Aim of the exercise: Retype the data in its entirety, with no word changed.

Start of Information given

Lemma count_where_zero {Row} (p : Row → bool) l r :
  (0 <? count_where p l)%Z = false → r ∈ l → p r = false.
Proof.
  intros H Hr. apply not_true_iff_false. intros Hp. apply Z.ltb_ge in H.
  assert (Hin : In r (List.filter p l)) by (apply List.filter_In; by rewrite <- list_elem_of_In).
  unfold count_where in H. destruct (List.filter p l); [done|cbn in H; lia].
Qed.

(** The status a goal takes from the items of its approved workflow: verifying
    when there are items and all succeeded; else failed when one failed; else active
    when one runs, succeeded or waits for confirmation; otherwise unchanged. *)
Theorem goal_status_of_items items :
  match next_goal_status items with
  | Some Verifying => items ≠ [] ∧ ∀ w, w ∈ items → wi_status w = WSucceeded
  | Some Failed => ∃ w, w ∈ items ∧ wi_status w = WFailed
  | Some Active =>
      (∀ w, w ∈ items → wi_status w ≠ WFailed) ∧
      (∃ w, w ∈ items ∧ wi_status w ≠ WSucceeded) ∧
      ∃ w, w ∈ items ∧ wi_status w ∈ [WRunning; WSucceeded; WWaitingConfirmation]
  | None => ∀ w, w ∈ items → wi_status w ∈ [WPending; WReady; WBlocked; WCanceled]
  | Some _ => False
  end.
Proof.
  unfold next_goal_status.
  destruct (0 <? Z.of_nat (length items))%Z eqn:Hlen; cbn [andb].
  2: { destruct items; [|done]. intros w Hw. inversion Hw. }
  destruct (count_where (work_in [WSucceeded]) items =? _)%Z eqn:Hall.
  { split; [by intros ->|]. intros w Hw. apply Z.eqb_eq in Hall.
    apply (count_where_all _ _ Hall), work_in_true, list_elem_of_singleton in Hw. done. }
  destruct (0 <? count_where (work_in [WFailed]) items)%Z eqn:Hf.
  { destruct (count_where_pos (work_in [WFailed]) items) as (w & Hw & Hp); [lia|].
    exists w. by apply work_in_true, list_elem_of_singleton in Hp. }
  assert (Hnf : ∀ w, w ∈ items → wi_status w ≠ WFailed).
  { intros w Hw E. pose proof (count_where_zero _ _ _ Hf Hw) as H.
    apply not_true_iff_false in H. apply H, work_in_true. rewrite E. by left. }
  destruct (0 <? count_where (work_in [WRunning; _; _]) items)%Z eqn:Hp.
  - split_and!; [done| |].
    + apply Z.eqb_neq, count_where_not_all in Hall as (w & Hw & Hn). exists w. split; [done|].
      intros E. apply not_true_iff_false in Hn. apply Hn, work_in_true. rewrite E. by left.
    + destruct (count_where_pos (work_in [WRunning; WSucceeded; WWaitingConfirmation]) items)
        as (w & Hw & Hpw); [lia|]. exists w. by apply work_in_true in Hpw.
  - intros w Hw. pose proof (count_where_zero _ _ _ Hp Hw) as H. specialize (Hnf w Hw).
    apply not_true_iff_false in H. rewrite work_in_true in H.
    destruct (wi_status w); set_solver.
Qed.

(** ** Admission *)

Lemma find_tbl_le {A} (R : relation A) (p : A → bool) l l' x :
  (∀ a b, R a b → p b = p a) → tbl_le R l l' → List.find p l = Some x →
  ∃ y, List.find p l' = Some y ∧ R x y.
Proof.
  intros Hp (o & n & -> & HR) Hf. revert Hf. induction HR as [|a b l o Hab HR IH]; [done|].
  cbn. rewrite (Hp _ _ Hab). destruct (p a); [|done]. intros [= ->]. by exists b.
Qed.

End of Information given

Result of this exercise:
Lemma count_where_zero {Row} (p : Row → bool) l r :
  (0 <? count_where p l)%Z = false → r ∈ l → p r = false.
Proof.
  intros H Hr. apply not_true_iff_false. intros Hp. apply Z.ltb_ge in H.
  assert (Hin : In r (List.filter p l)) by (apply List.filter_In; by rewrite <- list_elem_of_In).
  unfold count_where in H. destruct (List.filter p l); [done|cbn in H; lia].
Qed.

(** The status a goal takes from the items of its approved workflow: verifying
    when there are items and all succeeded; else failed when one failed; else active
    when one runs, succeeded or waits for confirmation; otherwise unchanged. *)
Theorem goal_status_of_items items :
  match next_goal_status items with
  | Some Verifying => items ≠ [] ∧ ∀ w, w ∈ items → wi_status w = WSucceeded
  | Some Failed => ∃ w, w ∈ items ∧ wi_status w = WFailed
  | Some Active =>
      (∀ w, w ∈ items → wi_status w ≠ WFailed) ∧
      (∃ w, w ∈ items ∧ wi_status w ≠ WSucceeded) ∧
      ∃ w, w ∈ items ∧ wi_status w ∈ [WRunning; WSucceeded; WWaitingConfirmation]
  | None => ∀ w, w ∈ items → wi_status w ∈ [WPending; WReady; WBlocked; WCanceled]
  | Some _ => False
  end.
Proof.
  unfold next_goal_status.
  destruct (0 <? Z.of_nat (length items))%Z eqn:Hlen; cbn [andb].
  2: { destruct items; [|done]. intros w Hw. inversion Hw. }
  destruct (count_where (work_in [WSucceeded]) items =? _)%Z eqn:Hall.
  { split; [by intros ->|]. intros w Hw. apply Z.eqb_eq in Hall.
    apply (count_where_all _ _ Hall), work_in_true, list_elem_of_singleton in Hw. done. }
  destruct (0 <? count_where (work_in [WFailed]) items)%Z eqn:Hf.
  { destruct (count_where_pos (work_in [WFailed]) items) as (w & Hw & Hp); [lia|].
    exists w. by apply work_in_true, list_elem_of_singleton in Hp. }
  assert (Hnf : ∀ w, w ∈ items → wi_status w ≠ WFailed).
  { intros w Hw E. pose proof (count_where_zero _ _ _ Hf Hw) as H.
    apply not_true_iff_false in H. apply H, work_in_true. rewrite E. by left. }
  destruct (0 <? count_where (work_in [WRunning; _; _]) items)%Z eqn:Hp.
  - split_and!; [done| |].
    + apply Z.eqb_neq, count_where_not_all in Hall as (w & Hw & Hn). exists w. split; [done|].
      intros E. apply not_true_iff_false in Hn. apply Hn, work_in_true. rewrite E. by left.
    + destruct (count_where_pos (work_in [WRunning; WSucceeded; WWaitingConfirmation]) items)
        as (w & Hw & Hpw); [lia|]. exists w. by apply work_in_true in Hpw.
  - intros w Hw. pose proof (count_where_zero _ _ _ Hp Hw) as H. specialize (Hnf w Hw).
    apply not_true_iff_false in H. rewrite work_in_true in H.
    destruct (wi_status w); set_solver.
Qed.

(** ** Admission *)

Lemma find_tbl_le {A} (R : relation A) (p : A → bool) l l' x :
  (∀ a b, R a b → p b = p a) → tbl_le R l l' → List.find p l = Some x →
  ∃ y, List.find p l' = Some y ∧ R x y.
Proof.
  intros Hp (o & n & -> & HR) Hf. revert Hf. induction HR as [|a b l o Hab HR IH]; [done|].
  cbn. rewrite (Hp _ _ Hab). destruct (p a); [|done]. intros [= ->]. by exists b.
Qed.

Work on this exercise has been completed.